EXERCISE DETAILS:
Print exactly the lines below between the line holding "(Fields : option error)." and the line holding "(∀ t, P t → Q t) → adds P m → adds Q m.", inclusive, and nothing more.

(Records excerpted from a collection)

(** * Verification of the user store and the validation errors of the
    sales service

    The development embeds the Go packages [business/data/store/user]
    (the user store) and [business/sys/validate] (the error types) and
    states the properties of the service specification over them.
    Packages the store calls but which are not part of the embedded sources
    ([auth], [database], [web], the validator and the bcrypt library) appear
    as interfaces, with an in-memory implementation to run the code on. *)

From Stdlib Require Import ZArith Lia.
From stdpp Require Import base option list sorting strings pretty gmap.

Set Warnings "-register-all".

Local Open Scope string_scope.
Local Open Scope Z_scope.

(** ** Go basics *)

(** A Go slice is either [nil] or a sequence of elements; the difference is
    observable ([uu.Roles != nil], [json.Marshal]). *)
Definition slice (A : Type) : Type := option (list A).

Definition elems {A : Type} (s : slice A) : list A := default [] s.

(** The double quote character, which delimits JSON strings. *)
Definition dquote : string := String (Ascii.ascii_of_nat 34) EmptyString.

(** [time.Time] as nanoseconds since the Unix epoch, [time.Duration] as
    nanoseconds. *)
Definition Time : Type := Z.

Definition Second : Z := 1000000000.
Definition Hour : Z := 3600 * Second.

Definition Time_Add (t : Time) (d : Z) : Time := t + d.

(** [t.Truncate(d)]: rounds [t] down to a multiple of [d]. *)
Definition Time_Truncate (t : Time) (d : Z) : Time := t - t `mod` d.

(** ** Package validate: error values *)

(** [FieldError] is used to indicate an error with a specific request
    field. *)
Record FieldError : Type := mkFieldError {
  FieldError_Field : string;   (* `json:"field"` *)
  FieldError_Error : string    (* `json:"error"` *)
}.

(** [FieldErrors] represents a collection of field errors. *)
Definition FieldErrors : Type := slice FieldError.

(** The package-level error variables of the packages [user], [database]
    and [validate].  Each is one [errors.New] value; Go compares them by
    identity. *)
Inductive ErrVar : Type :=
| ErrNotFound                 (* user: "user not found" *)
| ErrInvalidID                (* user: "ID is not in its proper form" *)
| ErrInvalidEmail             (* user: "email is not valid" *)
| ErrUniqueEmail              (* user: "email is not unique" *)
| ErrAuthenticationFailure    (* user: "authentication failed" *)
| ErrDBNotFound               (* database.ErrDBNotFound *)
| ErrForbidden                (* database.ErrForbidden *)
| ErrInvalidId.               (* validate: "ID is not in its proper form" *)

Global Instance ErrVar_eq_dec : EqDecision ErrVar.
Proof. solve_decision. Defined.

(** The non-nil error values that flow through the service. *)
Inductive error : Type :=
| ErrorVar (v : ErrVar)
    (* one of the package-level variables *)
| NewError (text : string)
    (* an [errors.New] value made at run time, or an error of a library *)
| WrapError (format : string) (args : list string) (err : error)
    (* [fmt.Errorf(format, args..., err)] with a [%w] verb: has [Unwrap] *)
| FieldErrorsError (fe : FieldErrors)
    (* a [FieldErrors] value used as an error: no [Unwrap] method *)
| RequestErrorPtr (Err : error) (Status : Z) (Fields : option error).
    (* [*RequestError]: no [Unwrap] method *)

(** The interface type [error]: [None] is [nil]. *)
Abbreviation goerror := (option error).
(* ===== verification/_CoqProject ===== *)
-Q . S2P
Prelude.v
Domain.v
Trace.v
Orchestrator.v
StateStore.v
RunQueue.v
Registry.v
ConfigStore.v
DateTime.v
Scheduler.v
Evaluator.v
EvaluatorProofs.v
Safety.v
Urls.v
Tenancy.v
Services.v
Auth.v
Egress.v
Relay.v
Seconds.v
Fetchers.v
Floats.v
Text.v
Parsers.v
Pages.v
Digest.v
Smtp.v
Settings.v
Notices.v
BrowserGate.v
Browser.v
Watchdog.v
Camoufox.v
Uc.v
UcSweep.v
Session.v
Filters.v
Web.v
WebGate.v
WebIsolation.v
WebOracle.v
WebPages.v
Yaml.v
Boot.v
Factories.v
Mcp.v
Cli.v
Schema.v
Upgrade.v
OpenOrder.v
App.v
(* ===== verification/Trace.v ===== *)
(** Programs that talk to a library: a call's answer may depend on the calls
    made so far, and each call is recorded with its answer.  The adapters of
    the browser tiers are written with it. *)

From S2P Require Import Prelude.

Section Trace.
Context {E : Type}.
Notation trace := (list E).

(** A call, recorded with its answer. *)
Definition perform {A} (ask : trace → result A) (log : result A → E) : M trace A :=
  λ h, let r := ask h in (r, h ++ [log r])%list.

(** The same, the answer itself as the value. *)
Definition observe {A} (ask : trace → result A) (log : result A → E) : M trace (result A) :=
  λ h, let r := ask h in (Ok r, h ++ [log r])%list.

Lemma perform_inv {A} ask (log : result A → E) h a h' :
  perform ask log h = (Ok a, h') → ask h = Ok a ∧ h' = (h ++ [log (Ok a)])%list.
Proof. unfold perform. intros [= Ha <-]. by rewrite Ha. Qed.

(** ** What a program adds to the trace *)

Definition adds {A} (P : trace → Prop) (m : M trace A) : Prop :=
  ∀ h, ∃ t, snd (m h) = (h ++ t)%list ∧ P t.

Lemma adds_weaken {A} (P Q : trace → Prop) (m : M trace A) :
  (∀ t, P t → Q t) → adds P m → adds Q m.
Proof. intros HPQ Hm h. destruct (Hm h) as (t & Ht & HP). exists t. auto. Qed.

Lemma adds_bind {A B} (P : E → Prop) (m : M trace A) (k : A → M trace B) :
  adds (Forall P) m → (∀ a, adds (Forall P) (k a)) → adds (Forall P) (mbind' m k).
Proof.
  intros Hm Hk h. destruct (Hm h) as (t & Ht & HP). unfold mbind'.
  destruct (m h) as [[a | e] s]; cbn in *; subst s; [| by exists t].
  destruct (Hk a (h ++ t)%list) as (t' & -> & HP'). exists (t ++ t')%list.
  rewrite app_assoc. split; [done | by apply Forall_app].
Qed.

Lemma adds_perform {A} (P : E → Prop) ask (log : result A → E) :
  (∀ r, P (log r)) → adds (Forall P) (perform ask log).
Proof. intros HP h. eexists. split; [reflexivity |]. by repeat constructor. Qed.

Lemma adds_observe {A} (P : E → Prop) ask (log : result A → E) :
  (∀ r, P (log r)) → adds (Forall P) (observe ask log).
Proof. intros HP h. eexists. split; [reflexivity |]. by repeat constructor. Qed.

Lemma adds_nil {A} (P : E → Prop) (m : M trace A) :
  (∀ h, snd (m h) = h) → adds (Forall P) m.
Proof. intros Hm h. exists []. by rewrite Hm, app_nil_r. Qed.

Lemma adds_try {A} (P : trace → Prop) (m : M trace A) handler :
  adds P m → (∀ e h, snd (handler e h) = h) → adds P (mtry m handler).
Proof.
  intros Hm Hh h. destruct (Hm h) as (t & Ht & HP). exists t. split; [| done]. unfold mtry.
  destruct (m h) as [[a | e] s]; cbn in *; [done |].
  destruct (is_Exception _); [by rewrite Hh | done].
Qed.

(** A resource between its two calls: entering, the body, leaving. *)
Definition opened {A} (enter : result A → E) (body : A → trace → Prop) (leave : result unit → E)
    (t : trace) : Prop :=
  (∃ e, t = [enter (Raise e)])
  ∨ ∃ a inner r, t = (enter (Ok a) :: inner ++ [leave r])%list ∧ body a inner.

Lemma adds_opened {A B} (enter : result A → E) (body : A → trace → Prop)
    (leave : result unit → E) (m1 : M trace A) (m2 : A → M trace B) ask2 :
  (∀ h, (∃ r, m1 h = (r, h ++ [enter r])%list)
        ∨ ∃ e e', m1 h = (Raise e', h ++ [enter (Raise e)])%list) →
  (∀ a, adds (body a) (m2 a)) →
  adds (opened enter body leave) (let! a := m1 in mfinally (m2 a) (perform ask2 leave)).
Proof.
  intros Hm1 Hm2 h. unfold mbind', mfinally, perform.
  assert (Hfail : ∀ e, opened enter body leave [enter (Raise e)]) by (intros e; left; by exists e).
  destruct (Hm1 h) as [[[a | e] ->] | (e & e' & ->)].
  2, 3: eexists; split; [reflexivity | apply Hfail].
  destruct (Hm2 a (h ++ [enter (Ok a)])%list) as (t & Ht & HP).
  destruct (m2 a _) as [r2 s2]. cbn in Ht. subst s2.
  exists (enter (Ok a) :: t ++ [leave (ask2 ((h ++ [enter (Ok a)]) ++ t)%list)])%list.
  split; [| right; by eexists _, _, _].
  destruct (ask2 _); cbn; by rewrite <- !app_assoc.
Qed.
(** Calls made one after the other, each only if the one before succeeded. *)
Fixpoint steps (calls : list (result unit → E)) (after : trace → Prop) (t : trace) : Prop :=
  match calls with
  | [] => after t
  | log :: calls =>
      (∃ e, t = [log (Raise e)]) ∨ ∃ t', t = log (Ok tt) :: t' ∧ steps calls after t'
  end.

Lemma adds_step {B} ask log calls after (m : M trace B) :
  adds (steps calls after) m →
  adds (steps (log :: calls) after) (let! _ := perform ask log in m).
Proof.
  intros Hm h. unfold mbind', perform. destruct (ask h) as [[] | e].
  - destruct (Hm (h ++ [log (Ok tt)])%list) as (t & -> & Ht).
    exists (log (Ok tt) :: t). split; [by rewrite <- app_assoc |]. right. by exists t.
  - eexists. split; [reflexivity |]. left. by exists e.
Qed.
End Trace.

---

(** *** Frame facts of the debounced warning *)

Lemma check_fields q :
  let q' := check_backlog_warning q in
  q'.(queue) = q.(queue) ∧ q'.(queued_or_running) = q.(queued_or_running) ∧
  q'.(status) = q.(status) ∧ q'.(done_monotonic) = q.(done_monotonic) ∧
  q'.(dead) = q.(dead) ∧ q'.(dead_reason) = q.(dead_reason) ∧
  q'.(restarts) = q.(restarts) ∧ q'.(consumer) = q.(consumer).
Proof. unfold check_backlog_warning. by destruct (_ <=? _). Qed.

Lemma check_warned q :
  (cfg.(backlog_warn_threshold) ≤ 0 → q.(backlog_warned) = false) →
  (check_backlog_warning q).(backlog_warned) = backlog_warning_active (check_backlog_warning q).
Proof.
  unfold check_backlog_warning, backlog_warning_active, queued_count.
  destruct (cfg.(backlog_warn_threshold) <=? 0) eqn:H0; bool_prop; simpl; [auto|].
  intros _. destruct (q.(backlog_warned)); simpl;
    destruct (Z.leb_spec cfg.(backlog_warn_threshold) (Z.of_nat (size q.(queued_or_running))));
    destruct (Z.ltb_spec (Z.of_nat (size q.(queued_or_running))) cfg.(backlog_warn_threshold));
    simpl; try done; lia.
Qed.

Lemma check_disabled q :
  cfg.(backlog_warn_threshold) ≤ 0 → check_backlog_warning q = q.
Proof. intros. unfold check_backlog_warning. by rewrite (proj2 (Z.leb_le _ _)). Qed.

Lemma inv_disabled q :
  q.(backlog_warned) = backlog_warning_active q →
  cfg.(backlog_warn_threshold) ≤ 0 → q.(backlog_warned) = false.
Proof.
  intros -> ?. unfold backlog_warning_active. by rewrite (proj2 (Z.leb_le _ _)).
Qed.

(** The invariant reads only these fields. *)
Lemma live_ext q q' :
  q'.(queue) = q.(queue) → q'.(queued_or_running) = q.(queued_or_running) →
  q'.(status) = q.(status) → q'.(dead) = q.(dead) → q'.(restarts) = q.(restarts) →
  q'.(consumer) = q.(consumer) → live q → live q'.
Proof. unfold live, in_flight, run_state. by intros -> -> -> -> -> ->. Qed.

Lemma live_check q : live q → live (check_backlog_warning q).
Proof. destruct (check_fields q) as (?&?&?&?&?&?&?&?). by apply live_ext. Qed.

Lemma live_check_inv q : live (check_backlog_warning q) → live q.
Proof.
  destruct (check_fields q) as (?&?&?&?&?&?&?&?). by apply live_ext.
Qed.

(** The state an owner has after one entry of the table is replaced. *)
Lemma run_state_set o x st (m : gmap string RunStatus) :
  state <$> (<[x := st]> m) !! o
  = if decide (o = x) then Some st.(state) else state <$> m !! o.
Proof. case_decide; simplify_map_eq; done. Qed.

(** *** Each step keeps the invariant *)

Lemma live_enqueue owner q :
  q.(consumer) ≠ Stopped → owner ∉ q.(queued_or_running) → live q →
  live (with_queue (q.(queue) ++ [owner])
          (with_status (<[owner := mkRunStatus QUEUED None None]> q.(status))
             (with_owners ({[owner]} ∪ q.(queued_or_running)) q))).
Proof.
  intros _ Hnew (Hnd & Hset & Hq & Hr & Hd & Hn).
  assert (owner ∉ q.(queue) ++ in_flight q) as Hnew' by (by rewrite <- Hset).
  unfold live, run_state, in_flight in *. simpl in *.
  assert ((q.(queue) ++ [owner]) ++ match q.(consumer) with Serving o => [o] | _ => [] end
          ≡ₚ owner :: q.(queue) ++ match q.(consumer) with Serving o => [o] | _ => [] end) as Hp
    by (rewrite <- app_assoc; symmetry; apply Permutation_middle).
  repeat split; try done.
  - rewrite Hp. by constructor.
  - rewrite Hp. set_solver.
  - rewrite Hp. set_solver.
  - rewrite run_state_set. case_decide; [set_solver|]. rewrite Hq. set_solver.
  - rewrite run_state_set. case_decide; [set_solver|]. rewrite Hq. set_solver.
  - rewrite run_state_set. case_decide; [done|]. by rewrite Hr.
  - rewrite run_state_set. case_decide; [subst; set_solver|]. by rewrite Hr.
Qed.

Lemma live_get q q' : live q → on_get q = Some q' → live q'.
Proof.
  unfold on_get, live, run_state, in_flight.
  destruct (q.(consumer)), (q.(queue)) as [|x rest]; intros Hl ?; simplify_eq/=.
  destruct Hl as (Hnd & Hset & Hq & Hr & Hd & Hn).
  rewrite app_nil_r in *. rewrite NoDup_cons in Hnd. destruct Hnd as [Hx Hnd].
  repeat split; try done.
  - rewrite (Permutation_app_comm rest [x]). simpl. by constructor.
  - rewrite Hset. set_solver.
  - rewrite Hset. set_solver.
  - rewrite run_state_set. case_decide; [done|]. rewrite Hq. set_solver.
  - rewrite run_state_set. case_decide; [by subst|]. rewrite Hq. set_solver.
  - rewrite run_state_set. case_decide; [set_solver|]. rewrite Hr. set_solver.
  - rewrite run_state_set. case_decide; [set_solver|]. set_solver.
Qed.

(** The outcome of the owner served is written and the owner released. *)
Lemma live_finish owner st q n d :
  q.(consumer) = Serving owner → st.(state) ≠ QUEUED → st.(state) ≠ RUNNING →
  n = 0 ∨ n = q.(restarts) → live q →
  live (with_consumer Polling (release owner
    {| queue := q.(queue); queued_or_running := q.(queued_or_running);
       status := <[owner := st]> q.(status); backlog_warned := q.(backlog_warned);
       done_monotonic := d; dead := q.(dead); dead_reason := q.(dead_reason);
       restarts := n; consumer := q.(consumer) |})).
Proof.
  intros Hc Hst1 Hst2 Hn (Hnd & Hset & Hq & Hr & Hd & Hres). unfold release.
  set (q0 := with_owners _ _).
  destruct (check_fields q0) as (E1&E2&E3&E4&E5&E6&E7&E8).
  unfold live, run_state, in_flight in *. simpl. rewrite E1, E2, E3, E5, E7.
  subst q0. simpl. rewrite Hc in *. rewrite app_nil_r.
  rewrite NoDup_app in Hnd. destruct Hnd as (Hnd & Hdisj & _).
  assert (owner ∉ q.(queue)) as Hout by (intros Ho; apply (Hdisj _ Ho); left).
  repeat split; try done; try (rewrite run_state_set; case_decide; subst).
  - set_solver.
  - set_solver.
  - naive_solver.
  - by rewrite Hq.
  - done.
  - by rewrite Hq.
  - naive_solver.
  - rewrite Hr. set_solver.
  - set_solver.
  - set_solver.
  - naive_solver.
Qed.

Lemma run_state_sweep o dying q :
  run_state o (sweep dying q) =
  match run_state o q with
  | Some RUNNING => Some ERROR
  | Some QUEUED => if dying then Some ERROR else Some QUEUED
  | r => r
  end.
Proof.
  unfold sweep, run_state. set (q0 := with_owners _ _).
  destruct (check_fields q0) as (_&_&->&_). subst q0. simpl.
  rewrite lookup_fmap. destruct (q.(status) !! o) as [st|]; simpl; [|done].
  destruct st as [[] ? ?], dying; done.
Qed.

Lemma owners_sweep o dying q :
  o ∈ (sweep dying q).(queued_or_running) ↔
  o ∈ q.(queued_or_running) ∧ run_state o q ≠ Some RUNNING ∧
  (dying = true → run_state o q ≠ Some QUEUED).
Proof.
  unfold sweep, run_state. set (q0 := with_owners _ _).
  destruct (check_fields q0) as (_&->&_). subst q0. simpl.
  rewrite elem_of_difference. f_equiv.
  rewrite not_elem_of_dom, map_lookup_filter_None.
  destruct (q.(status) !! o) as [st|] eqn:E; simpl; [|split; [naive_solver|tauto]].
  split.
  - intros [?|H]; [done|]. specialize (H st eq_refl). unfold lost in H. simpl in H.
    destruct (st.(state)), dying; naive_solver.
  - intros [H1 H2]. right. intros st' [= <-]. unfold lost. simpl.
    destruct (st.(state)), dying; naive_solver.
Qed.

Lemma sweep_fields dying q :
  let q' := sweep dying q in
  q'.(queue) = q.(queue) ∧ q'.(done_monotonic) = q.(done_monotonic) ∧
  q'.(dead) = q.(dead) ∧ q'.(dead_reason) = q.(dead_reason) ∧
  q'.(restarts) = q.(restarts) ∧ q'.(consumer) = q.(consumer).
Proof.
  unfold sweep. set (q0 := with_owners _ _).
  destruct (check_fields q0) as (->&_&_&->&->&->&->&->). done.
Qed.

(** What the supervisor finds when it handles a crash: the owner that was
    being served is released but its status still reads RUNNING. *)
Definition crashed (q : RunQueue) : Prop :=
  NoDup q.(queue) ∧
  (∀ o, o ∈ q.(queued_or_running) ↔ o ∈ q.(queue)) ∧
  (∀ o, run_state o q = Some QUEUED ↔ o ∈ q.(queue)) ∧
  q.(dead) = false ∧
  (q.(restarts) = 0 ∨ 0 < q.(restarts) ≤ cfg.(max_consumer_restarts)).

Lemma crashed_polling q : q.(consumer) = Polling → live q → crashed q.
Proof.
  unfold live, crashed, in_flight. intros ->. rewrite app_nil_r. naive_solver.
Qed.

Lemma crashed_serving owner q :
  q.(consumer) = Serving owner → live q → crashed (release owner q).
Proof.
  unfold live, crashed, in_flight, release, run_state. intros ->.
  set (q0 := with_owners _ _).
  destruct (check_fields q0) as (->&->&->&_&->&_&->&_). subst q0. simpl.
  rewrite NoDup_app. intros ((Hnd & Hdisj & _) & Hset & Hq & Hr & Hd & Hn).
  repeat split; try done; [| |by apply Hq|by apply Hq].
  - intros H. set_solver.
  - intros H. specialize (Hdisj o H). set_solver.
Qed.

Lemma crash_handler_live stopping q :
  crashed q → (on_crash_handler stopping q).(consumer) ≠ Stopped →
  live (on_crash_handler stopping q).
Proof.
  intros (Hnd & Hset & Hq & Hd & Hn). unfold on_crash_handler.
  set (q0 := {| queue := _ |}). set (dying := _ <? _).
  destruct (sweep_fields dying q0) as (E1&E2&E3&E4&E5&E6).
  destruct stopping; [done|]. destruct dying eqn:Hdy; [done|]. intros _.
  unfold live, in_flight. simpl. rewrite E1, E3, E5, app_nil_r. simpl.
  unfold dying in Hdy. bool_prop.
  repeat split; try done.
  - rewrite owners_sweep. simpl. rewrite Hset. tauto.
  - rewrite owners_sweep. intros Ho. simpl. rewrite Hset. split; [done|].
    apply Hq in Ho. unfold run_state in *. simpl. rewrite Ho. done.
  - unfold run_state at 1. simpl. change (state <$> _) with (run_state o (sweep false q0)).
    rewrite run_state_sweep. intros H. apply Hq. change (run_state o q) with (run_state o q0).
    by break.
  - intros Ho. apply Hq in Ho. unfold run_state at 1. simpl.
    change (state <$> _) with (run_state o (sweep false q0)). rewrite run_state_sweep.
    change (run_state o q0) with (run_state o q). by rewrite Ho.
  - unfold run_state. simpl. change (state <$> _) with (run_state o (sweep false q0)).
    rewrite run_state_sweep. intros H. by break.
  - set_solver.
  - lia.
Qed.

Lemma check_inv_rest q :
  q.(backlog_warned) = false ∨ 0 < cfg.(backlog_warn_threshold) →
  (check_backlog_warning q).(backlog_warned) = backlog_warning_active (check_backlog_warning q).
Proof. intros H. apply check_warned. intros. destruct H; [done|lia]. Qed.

THE COMPLETED TASK:
| RequestErrorPtr (Err : error) (Status : Z) (Fields : option error).
    (* [*RequestError]: no [Unwrap] method *)

(** The interface type [error]: [None] is [nil]. *)
Abbreviation goerror := (option error).
(* ===== verification/_CoqProject ===== *)
-Q . S2P
Prelude.v
Domain.v
Trace.v
Orchestrator.v
StateStore.v
RunQueue.v
Registry.v
ConfigStore.v
DateTime.v
Scheduler.v
Evaluator.v
EvaluatorProofs.v
Safety.v
Urls.v
Tenancy.v
Services.v
Auth.v
Egress.v
Relay.v
Seconds.v
Fetchers.v
Floats.v
Text.v
Parsers.v
Pages.v
Digest.v
Smtp.v
Settings.v
Notices.v
BrowserGate.v
Browser.v
Watchdog.v
Camoufox.v
Uc.v
UcSweep.v
Session.v
Filters.v
Web.v
WebGate.v
WebIsolation.v
WebOracle.v
WebPages.v
Yaml.v
Boot.v
Factories.v
Mcp.v
Cli.v
Schema.v
Upgrade.v
OpenOrder.v
App.v
(* ===== verification/Trace.v ===== *)
(** Programs that talk to a library: a call's answer may depend on the calls
    made so far, and each call is recorded with its answer.  The adapters of
    the browser tiers are written with it. *)

From S2P Require Import Prelude.

Section Trace.
Context {E : Type}.
Notation trace := (list E).

(** A call, recorded with its answer. *)
Definition perform {A} (ask : trace → result A) (log : result A → E) : M trace A :=
  λ h, let r := ask h in (r, h ++ [log r])%list.

(** The same, the answer itself as the value. *)
Definition observe {A} (ask : trace → result A) (log : result A → E) : M trace (result A) :=
  λ h, let r := ask h in (Ok r, h ++ [log r])%list.

Lemma perform_inv {A} ask (log : result A → E) h a h' :
  perform ask log h = (Ok a, h') → ask h = Ok a ∧ h' = (h ++ [log (Ok a)])%list.
Proof. unfold perform. intros [= Ha <-]. by rewrite Ha. Qed.

(** ** What a program adds to the trace *)

Definition adds {A} (P : trace → Prop) (m : M trace A) : Prop :=
  ∀ h, ∃ t, snd (m h) = (h ++ t)%list ∧ P t.

Lemma adds_weaken {A} (P Q : trace → Prop) (m : M trace A) :
  (∀ t, P t → Q t) → adds P m → adds Q m.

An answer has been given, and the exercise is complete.